Calls for a meeting with Chancellor George Osborne to find a way of progressing plans for a £1.6bn West Yorkshire Plus Transport Fund received cross-party support at today’s West Yorkshire Combined Authority (WYCA) meeting.
At the meeting members were told that despite a deal having been reached over the Transport Fund as part of setting up the Combined Authority, Ministers are continuing to drag their feet. They heard that last week Treasury Minister Danny Alexander had cancelled a meeting on the Fund at short notice. Mr Alexander had declined to meet with West Yorkshire leaders despite them offering to travel to Scotland so the discussions could go ahead.
Combined Authority Chair, Cllr Peter Box said, “Throughout our negotiations with Government over establishing the Combined Authority, George Osborne was committed to proposals for devolving transport spending in line with our proposals.
“There is no reason to believe that Mr Osborne is no longer committed so we need a meeting with him as soon as possible to find a way to break through the current stalemate since it is the Treasury we are being told is blocking the deal.
“We are not asking for a hand-out from the Government. We are simply seeking a way of raising revenues locally to realise these schemes that will deliver 20,000 real jobs and £2.4bn GVA.”
Leeds City Council Leader and Combined Authority member Cllr Keith Wakefield said, “During the City Deal negotiations, which resulted in the setting up the Combined Authority, we agreed a deal with Ministers over establishing the Transport Fund, which could be seen as a contract.
“We have gone back to them with alternative proposals of how we can make it work but we’re being stonewalled.

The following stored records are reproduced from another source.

(** * Onion-skin frame cache and background pre-caching

    A shallow embedding of [cache.py] and [async_cache.py] of the
    "B onion skin" add-on (with [get_frame_range] from [drawing.py]),
    followed by the properties of the frame cache and of the pre-cache
    scheduler.

    Frames are Python integers ([Z]).  The module globals of [cache.py]
    are gathered in the record [cache_state]; every function that
    mutates a global takes the state and returns the new one. *)

From stdpp Require Import gmap list sorting strings.

Local Open Scope Z_scope.

(** ** Geometry as the cache receives it *)

(** A vertex is a world-space position.  The source stores float32
    coordinates; the cache never computes with them, so integers stand in
    for the three coordinates. *)
Definition vertex : Type := Z * Z * Z.

(** An index tuple: a pair (edge) or a triple (triangle) of vertex numbers. *)
Definition index : Type := list nat.

(** The [prim_type] string handed to [batch_for_shader]. *)
Inductive prim_type := LINES | TRIS.

(** [verts] and [indices] "can be numpy arrays or lists". *)
Inductive py_seq (A : Type) :=
| NdArray (l : list A)
| PyList (l : list A).
Arguments NdArray {A} l.
Arguments PyList {A} l.

Definition tolist {A} (x : py_seq A) : list A :=
  match x with NdArray l | PyList l => l end.

(** [len(x)]; for an array of rows, [x.size == 0] holds exactly when there
    is no row. *)
Definition py_len {A} (x : py_seq A) : nat := length (tolist x).

Definition is_ndarray {A} (x : py_seq A) : bool :=
  match x with NdArray _ => true | PyList _ => false end.

(** The tuple stored per frame: [(verts, indices, prim_type)]. *)
Definition frame_data : Type := py_seq vertex * py_seq index * prim_type.

(** Outcome of a call that may raise. *)
Inductive py_result (A : Type) :=
| Returns (a : A)
| Raises.
Arguments Returns {A} a.
Arguments Raises {A}.

(** ** [collections.OrderedDict] keyed by frame

    An association list in insertion order, oldest binding first; keys
    are unique. *)
Module OD.
Section ordered_dict.
Context {V : Type}.
Implicit Types (d : list (Z * V)) (k : Z) (v : V).

Definition keys d : list Z := d.*1.

(** [k in d] *)
Definition mem k d : bool := bool_decide (k ∈ keys d).

(** [d.get(k)] *)
Fixpoint get k d : option V :=
  match d with
  | [] => None
  | (k', v') :: r => if decide (k' = k) then Some v' else get k r
  end.

(** [d[k] = v]: an existing key keeps its position, a new key goes last. *)
Fixpoint set k v d : list (Z * V) :=
  match d with
  | [] => [(k, v)]
  | (k', v') :: r =>
      if decide (k' = k) then (k, v) :: r else (k', v') :: set k v r
  end.

(** [del d[k]] *)
Definition del k d : list (Z * V) := filter (λ p, p.1 ≠ k) d.

(** [d.move_to_end(k)] ([KeyError] when absent; the one call site has
    just stored [k]). *)
Definition move_to_end k d : list (Z * V) :=
  match get k d with
  | Some v => del k d ++ [(k, v)]
  | None => d
  end.

(** [next(iter(d))] *)
Definition first d : option Z := head (keys d).
End ordered_dict.
End OD.

(** ** [cache.py] *)

Section cache.
(** [HAS_NUMPY], fixed when the module is imported. *)
Context (HAS_NUMPY : bool).
(** [gpu_extras.batch.batch_for_shader] with the shared shader:
    [None] stands for a raised [Exception]. *)
Context {gpu_batch : Type}.
Context (batch_for_shader :
           prim_type → list vertex → list index → option gpu_batch).

(** The module globals.  [_shader] and [_object_hashes] (only ever
    cleared) carry no cache content and are left out. *)
Record cache_state := CacheState {
  _frame_cache : list (Z * frame_data);   (* OrderedDict *)
  _batch_cache : gmap Z gpu_batch;
  _max_cache_size : nat;
  _last_frame : Z;
  _cache_hits : Z;
  _cache_misses : Z;
  _dirty_frames : gset Z;
}.

Definition initial_state : cache_state :=
  {| _frame_cache := []; _batch_cache := ∅; _max_cache_size := 500%nat;
     _last_frame := -999; _cache_hits := 0; _cache_misses := 0;
     _dirty_frames := ∅ |}.

Definition clear_cache (s : cache_state) : cache_state :=
  {| _frame_cache := []; _batch_cache := ∅;
     _max_cache_size := _max_cache_size s;
     _last_frame := -999; _cache_hits := 0; _cache_misses := 0;
     _dirty_frames := ∅ |}.

Definition get_last_frame (s : cache_state) : Z := _last_frame s.

Definition set_last_frame (s : cache_state) (frame : Z) : cache_state :=
  {| _frame_cache := _frame_cache s; _batch_cache := _batch_cache s;
     _max_cache_size := _max_cache_size s;
     _last_frame := frame; _cache_hits := _cache_hits s;
     _cache_misses := _cache_misses s; _dirty_frames := _dirty_frames s |}.

Definition is_frame_cached (s : cache_state) (frame : Z) : bool :=
  if bool_decide (frame ∈ _dirty_frames s) then false
  else OD.mem frame (_frame_cache s).

Definition mark_frame_dirty (s : cache_state) (frame : Z) : cache_state :=
  {| _frame_cache := _frame_cache s;
     _batch_cache := delete frame (_batch_cache s);
     _max_cache_size := _max_cache_size s;
     _last_frame := _last_frame s; _cache_hits := _cache_hits s;
     _cache_misses := _cache_misses s;
     _dirty_frames := {[frame]} ∪ _dirty_frames s |}.

Definition mark_all_dirty (s : cache_state) : cache_state :=
  {| _frame_cache := _frame_cache s;
     _batch_cache := ∅;
     _max_cache_size := _max_cache_size s;
     _last_frame := _last_frame s; _cache_hits := _cache_hits s;
     _cache_misses := _cache_misses s;
     _dirty_frames := _dirty_frames s ∪ list_to_set (OD.keys (_frame_cache s)) |}.

(** The "Handle empty data" test of [add_to_cache]: [true] when the
    call returns early. *)
Definition empty_data (verts : py_seq vertex) (indices : py_seq index) : bool :=
  if HAS_NUMPY then
    if is_ndarray verts then bool_decide (py_len verts = 0%nat)
    else bool_decide (py_len verts = 0%nat)
  else
    bool_decide (py_len verts = 0%nat) || bool_decide (py_len indices = 0%nat).

(** The [while len(_frame_cache) > _max_cache_size] loop.  Every turn
    deletes one binding, so [length fc] turns are enough. *)
Fixpoint evict_lru (fuel cap : nat) (fc : list (Z * frame_data))
    (bc : gmap Z gpu_batch) : list (Z * frame_data) * gmap Z gpu_batch :=
  match fuel with
  | O => (fc, bc)
  | S fuel' =>
      if bool_decide (cap < length fc)%nat then
        match OD.first fc with
        | Some old_frame =>
            evict_lru fuel' cap (OD.del old_frame fc) (delete old_frame bc)
        | None => (fc, bc)
        end
      else (fc, bc)
  end.

Definition add_to_cache (s : cache_state) (frame : Z)
    (verts : option (py_seq vertex)) (indices : option (py_seq index))
    (prim : prim_type) : cache_state :=
  match verts, indices with
  | Some v, Some i =>
      if empty_data v i then s
      else
        let misses := _cache_misses s + 1 in
        let fc := OD.move_to_end frame (OD.set frame (v, i, prim) (_frame_cache s)) in
        let dirty := _dirty_frames s ∖ {[frame]} in
        let bc := delete frame (_batch_cache s) in
        let '(fc', bc') := evict_lru (length fc) (_max_cache_size s) fc bc in
        {| _frame_cache := fc'; _batch_cache := bc';
           _max_cache_size := _max_cache_size s;
           _last_frame := _last_frame s; _cache_hits := _cache_hits s;
           _cache_misses := misses; _dirty_frames := dirty |}
  | _, _ => s
  end.

(** The list conversion of [get_batch]; [indices.tolist()] on a plain
    list raises [AttributeError]. *)
Definition to_lists (verts : py_seq vertex) (indices : py_seq index)
    : py_result (list vertex * list index) :=
  if HAS_NUMPY && is_ndarray verts then
    if is_ndarray indices then Returns (tolist verts, tolist indices)
    else Raises
  else Returns (tolist verts, tolist indices).

Definition with_batch (s : cache_state) (bc : gmap Z gpu_batch) (hits : Z)
    : cache_state :=
  {| _frame_cache := _frame_cache s; _batch_cache := bc;
     _max_cache_size := _max_cache_size s;
     _last_frame := _last_frame s; _cache_hits := hits;
     _cache_misses := _cache_misses s; _dirty_frames := _dirty_frames s |}.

If we cannot now get agreement from the government, the Combined Authority is going to struggle to achieve its aims.”
Leeds City Councillor and Combined Authority member Cllr Andrew Carter said,“This may be a case of there not being joined-up thinking between the various Government departments involved in these discussions but the Treasury holds the purse strings and it is George Osborne we should be speaking to.”
Roger Marsh, Combined Authority member and Chair of the Leeds City Region Enterprise Partnership (LEP) said that the Transport Fund is one of the key pillars upon which the City Region’s transformational Strategic Economic Plan has been built and that without it major game-changing schemes such as HS2 would deliver ‘sub-optimal results regionally and nationally.”
At its initial April meeting the WYCA heard that the proposals for the fund had been accepted by senior ministers, including Deputy Prime Minister Nick Clegg and Local Government Secretary Eric Pickles but that the Government’s position had subsequently changed, due to new Council Tax rules that would prevent the Combined Authority raising funding locally as intended.
Today’s meeting of the Combined Authority also adopted the LEP’s Strategic Economic Plan (SEP) as its overall economic plan with a commitment to monitoring and reporting progress on how the plan’s implementation is being delivered. Submitted to government in March, the SEP will access a portion of the government’s £2bn Local Growth Fund to unlock the City Region’s immense potential, becoming the growth engine for the north and in turn, the nation. The outcome of this process is due in July 2014.
The planned £1.6bn West Yorkshire Transport Fund has been designed to reduce congestion, improve the flow of freight and make it easier for people to commute to and from centres and expected major growth areas. This will help create up to 20,000 new jobs over the next 10 years and increasing economic output by £1bn per year.
Among the almost 30 schemes that could be progressed through the Fund are the Wakefield Eastern Relief Road, enhancements to the areas around Bradford’s Interchange and Forster Square rail stations, York outer ring road, the Leeds Station MasterPlan and improvements to the Cooper Bridge junction near Huddersfield and to Halifax Station.
Proposals that would see Fund projects that grow the local economy receiving ‘earn back’ from the Treasury were originally accepted by senior Ministers but a later change to Council Tax ruling that would prevent councils raising funds locally as intended has thwarted the Combined Authority’s plans.